===== Data shown =====
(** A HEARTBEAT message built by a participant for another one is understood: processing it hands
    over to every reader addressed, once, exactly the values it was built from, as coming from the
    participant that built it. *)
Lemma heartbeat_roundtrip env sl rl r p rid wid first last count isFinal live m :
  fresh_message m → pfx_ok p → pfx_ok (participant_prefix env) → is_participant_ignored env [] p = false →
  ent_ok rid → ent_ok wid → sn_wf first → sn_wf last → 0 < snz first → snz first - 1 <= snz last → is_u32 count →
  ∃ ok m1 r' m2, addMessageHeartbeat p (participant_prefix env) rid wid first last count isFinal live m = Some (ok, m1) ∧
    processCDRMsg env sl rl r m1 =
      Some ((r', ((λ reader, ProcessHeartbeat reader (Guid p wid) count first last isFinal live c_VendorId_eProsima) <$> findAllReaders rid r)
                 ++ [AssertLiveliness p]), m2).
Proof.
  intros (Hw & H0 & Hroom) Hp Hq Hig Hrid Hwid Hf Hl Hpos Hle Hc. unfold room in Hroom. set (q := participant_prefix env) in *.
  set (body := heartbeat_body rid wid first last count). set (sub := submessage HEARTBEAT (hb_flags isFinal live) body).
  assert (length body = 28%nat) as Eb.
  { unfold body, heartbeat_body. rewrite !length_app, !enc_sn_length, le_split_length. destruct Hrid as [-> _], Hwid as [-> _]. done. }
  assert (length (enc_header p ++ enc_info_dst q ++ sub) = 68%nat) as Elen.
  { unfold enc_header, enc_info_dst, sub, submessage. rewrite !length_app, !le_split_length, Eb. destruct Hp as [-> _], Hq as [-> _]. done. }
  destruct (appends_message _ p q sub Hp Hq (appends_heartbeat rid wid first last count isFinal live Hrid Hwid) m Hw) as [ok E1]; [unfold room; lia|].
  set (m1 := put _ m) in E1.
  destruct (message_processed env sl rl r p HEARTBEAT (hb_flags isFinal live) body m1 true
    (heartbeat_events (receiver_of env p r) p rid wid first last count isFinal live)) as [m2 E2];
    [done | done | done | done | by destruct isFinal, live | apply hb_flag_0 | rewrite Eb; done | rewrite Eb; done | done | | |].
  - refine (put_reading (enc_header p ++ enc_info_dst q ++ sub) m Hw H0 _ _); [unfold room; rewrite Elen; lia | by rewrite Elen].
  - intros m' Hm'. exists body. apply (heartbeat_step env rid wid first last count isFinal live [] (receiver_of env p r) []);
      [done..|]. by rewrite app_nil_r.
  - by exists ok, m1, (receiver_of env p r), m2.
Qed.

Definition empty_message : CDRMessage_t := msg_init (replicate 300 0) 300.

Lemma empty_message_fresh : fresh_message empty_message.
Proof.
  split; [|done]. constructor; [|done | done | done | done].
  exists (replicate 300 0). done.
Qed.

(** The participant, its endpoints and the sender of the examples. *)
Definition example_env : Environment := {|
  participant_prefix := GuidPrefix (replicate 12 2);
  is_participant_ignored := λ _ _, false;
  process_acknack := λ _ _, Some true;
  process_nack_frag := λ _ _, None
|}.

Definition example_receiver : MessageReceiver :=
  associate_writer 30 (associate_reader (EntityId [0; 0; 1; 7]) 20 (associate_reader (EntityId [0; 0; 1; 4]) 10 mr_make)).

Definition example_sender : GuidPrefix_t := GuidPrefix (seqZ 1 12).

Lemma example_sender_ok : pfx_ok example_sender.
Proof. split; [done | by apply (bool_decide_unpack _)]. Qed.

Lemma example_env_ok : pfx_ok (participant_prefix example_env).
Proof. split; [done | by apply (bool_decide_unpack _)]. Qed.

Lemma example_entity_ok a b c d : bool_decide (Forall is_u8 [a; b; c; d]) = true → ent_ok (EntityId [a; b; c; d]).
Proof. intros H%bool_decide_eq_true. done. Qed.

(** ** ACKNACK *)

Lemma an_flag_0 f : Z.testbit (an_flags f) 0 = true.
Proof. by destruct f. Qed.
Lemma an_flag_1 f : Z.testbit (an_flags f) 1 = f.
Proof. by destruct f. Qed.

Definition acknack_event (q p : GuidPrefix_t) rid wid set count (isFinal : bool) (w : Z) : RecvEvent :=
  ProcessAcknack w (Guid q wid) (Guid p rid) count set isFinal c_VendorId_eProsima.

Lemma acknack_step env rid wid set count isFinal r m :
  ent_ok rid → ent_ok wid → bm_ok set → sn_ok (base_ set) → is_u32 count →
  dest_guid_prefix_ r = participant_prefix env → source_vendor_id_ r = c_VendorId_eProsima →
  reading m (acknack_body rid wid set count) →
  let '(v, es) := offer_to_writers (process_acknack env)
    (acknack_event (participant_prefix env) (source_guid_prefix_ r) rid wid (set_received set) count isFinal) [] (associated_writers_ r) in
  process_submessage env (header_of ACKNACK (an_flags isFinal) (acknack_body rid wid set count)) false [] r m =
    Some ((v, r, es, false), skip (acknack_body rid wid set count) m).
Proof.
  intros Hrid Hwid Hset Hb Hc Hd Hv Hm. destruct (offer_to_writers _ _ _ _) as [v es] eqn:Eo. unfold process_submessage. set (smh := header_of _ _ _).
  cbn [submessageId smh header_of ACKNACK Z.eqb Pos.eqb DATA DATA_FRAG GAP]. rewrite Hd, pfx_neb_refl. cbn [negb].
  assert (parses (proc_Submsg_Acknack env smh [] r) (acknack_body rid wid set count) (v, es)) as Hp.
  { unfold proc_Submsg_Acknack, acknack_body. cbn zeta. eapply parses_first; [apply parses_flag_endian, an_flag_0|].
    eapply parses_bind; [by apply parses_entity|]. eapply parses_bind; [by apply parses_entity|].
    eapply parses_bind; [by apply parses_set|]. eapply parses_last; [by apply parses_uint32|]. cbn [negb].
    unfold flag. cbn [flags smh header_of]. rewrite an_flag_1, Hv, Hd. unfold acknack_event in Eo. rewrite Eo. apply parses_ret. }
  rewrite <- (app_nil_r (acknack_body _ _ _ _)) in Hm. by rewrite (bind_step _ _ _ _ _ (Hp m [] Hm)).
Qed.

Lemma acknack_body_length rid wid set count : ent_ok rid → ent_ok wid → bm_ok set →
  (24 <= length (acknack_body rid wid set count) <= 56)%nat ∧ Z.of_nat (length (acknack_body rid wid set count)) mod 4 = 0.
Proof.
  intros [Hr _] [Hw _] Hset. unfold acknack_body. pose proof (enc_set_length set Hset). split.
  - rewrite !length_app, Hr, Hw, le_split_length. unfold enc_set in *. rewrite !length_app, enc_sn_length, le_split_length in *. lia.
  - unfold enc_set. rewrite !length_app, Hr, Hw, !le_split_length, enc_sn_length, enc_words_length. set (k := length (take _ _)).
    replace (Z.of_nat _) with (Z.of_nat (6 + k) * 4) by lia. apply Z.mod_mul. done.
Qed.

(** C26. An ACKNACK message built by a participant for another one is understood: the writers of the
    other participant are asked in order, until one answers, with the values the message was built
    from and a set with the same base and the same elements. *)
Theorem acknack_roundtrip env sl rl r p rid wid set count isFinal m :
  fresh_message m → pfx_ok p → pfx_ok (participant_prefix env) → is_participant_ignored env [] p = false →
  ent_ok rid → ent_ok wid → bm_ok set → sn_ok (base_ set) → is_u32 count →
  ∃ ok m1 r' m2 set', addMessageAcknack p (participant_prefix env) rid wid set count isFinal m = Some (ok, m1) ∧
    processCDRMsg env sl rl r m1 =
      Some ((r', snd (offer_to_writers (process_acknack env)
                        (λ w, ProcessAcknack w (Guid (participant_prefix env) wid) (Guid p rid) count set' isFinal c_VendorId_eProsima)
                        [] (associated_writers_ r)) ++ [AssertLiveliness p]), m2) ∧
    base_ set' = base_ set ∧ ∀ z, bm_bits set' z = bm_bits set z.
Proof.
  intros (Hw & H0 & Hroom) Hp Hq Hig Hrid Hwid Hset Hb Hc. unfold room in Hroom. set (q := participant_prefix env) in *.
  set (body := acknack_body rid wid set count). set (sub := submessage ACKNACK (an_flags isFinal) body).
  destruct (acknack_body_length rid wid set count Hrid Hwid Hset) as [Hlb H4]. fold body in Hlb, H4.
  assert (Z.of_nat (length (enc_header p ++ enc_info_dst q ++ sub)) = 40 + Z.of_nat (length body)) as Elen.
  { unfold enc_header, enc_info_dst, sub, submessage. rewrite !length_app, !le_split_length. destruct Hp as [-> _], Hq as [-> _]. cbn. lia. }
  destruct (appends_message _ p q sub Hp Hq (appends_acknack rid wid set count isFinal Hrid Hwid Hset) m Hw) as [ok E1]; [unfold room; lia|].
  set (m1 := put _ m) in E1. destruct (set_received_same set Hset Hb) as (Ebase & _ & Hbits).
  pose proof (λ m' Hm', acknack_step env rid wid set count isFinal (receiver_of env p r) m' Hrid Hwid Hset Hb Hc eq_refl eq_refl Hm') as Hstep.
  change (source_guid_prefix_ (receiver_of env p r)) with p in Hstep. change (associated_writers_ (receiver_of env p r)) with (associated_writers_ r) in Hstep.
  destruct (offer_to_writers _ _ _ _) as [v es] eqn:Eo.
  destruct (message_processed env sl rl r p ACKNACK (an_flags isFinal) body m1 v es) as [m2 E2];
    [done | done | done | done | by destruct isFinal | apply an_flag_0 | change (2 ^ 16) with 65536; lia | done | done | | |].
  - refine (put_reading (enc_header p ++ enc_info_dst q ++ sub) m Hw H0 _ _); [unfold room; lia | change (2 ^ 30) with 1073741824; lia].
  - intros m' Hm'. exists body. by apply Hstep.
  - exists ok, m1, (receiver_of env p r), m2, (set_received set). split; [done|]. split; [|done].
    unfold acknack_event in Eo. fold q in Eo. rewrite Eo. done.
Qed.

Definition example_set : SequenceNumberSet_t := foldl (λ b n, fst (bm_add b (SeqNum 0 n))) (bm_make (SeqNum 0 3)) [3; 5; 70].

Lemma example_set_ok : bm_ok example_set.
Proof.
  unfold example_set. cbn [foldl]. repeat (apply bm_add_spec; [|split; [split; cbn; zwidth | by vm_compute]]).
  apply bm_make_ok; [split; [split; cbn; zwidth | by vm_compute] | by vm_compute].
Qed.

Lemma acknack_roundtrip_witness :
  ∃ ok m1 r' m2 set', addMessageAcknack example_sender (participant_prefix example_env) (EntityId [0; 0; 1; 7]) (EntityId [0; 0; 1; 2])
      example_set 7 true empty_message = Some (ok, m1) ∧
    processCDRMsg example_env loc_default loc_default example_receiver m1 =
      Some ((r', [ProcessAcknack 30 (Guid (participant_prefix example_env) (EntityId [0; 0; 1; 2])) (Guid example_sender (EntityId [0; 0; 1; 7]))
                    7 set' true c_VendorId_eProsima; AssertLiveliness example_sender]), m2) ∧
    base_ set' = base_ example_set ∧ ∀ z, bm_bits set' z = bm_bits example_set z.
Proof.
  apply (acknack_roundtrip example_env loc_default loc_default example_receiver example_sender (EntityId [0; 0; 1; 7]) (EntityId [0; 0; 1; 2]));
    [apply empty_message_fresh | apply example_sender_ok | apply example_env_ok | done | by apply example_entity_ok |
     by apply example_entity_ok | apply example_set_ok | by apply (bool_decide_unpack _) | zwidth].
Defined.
=====
* Task statement *
Work through the records line by line and tally those holding "Elen". Reply with the number alone.

* Answer space *
3